Stored items
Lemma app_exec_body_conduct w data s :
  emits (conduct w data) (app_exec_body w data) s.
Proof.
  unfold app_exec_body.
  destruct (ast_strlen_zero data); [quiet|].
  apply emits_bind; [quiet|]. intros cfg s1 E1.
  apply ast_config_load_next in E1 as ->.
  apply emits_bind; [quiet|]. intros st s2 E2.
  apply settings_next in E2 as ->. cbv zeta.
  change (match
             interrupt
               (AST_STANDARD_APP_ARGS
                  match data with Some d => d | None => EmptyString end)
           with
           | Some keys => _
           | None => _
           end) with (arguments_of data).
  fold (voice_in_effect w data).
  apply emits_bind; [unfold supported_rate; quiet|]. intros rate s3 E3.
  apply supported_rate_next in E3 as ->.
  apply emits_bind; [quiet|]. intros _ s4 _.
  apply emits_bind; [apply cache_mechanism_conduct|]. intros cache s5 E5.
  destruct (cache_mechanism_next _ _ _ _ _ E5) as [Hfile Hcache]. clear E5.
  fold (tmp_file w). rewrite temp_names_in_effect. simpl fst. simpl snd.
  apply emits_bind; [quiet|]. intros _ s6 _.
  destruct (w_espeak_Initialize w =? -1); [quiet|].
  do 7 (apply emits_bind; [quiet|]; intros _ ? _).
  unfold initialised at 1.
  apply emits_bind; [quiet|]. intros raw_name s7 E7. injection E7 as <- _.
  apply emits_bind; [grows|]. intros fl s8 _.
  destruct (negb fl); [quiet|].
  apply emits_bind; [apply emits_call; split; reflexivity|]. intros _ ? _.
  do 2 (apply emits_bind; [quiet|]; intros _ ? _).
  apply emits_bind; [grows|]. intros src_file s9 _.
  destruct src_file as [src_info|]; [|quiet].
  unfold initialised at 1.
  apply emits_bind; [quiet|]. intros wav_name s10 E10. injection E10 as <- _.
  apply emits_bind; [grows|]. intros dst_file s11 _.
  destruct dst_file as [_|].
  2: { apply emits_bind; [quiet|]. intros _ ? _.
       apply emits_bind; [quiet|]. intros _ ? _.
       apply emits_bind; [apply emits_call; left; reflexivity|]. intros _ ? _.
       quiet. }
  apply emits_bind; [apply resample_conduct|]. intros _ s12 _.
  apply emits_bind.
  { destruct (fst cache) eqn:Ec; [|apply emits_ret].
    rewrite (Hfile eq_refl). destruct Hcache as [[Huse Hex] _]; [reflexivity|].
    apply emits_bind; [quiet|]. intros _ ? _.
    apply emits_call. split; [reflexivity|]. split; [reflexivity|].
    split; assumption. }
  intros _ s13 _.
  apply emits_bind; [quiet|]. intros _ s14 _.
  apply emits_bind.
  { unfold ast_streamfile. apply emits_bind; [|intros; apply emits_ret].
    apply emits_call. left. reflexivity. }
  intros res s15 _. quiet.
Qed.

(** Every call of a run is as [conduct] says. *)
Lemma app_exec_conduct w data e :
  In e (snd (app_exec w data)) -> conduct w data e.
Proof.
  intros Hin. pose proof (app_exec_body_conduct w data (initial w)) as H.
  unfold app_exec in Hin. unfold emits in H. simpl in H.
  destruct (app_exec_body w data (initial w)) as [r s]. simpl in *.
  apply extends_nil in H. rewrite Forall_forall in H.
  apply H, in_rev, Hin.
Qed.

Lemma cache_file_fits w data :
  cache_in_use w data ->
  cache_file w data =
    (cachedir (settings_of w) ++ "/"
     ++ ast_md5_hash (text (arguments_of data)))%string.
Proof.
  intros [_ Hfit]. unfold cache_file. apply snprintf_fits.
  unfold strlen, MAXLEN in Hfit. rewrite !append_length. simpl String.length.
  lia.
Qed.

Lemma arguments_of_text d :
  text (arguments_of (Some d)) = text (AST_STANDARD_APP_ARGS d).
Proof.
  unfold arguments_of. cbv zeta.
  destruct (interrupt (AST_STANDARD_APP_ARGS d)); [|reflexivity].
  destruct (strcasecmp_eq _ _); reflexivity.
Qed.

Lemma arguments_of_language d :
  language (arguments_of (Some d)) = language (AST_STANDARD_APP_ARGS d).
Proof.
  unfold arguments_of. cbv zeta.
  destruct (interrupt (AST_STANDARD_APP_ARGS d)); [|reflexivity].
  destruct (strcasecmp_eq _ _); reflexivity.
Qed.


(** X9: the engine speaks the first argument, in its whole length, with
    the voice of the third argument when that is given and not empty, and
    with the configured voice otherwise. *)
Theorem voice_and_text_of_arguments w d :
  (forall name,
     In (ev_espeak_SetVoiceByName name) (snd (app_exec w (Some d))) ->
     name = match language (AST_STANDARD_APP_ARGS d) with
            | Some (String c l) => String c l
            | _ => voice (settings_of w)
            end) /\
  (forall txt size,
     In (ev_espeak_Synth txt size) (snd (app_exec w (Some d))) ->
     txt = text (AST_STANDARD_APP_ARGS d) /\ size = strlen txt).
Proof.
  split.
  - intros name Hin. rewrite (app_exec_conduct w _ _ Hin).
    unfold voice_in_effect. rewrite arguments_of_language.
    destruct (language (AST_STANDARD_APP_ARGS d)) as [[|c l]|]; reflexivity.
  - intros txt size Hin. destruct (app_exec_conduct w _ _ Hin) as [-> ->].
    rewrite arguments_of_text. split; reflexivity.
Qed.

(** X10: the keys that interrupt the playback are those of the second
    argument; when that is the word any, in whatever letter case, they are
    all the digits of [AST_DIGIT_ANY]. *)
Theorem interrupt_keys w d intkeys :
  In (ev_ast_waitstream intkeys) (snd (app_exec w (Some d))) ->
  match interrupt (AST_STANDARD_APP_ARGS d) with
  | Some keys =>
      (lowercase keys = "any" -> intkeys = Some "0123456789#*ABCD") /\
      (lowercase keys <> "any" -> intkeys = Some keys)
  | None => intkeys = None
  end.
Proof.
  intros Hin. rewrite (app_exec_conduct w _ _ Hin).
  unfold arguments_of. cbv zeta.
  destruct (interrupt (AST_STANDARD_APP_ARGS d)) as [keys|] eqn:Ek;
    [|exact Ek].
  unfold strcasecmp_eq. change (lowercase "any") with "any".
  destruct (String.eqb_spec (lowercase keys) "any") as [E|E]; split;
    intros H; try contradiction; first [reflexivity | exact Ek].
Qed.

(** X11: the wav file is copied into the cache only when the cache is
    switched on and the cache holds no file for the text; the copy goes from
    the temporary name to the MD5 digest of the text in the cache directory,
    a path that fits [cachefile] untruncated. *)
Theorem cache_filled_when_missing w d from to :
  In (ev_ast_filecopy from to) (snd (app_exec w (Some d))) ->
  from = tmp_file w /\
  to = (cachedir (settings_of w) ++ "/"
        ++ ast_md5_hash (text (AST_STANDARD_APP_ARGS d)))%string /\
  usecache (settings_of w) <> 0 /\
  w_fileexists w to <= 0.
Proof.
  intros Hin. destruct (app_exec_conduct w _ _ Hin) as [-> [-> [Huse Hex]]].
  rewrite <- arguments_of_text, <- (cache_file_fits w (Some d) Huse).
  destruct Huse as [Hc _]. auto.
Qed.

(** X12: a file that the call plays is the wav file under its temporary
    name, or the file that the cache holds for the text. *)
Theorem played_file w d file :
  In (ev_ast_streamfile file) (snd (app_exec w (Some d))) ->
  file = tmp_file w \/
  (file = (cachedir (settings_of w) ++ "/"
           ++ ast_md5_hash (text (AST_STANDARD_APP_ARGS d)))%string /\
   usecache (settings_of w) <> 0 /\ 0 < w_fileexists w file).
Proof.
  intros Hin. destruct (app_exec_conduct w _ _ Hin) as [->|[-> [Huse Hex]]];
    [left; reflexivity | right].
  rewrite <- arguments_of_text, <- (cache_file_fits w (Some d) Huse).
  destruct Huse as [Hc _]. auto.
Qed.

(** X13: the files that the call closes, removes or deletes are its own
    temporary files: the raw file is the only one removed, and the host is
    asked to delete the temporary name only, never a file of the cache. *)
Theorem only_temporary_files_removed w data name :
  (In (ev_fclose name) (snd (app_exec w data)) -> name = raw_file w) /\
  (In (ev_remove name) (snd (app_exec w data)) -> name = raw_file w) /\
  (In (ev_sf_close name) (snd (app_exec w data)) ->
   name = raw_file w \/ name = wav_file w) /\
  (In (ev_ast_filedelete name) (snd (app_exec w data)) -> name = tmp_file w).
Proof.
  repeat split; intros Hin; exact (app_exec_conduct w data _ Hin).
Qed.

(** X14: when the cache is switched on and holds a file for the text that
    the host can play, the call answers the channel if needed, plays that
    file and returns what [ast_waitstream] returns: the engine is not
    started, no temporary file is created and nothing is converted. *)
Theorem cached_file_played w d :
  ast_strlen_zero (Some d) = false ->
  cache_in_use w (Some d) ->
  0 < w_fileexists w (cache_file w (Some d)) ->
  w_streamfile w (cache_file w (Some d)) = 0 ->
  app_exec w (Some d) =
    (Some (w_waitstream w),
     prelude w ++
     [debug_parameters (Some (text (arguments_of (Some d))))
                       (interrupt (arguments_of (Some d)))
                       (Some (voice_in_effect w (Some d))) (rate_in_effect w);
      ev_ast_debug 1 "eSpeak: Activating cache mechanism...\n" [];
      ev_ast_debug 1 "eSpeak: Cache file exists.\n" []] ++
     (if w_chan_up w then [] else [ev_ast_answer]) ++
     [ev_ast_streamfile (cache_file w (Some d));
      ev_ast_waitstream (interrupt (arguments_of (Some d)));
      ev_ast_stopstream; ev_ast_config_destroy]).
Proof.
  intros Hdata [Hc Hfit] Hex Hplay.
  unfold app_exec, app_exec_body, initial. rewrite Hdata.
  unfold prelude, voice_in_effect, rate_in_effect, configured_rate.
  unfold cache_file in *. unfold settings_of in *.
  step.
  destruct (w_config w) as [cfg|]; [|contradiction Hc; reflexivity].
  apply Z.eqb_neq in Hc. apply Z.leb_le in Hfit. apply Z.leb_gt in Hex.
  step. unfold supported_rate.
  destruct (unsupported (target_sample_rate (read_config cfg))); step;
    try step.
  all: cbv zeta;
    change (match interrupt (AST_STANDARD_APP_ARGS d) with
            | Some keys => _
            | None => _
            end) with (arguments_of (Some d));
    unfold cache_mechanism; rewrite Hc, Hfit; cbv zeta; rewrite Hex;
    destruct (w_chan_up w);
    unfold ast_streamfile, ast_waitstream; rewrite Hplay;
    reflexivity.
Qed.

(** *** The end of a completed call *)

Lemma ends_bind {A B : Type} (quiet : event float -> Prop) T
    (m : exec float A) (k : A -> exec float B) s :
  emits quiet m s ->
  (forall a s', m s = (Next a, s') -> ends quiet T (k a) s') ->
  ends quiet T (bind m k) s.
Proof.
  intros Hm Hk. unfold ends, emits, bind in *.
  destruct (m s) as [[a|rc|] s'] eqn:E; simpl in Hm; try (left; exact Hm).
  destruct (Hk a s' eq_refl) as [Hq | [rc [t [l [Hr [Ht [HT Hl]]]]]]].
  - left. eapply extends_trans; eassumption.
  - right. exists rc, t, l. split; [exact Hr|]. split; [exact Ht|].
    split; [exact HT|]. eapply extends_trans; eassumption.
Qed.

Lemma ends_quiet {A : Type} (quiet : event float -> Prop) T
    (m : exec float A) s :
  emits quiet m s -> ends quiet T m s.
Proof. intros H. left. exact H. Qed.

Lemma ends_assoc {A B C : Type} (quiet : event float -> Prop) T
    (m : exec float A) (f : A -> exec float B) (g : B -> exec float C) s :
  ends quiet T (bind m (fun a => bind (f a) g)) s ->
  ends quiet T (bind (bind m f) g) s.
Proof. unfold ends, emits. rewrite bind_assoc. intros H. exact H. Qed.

**Task goal:** Above are the records; print exactly the lines from the line with "(** X12: a file" to the line with "(In (ev_sf_close name)", including both, and nothing else.

**The answer:**
(** X12: a file that the call plays is the wav file under its temporary
    name, or the file that the cache holds for the text. *)
Theorem played_file w d file :
  In (ev_ast_streamfile file) (snd (app_exec w (Some d))) ->
  file = tmp_file w \/
  (file = (cachedir (settings_of w) ++ "/"
           ++ ast_md5_hash (text (AST_STANDARD_APP_ARGS d)))%string /\
   usecache (settings_of w) <> 0 /\ 0 < w_fileexists w file).
Proof.
  intros Hin. destruct (app_exec_conduct w _ _ Hin) as [->|[-> [Huse Hex]]];
    [left; reflexivity | right].
  rewrite <- arguments_of_text, <- (cache_file_fits w (Some d) Huse).
  destruct Huse as [Hc _]. auto.
Qed.

(** X13: the files that the call closes, removes or deletes are its own
    temporary files: the raw file is the only one removed, and the host is
    asked to delete the temporary name only, never a file of the cache. *)
Theorem only_temporary_files_removed w data name :
  (In (ev_fclose name) (snd (app_exec w data)) -> name = raw_file w) /\
  (In (ev_remove name) (snd (app_exec w data)) -> name = raw_file w) /\
  (In (ev_sf_close name) (snd (app_exec w data)) ->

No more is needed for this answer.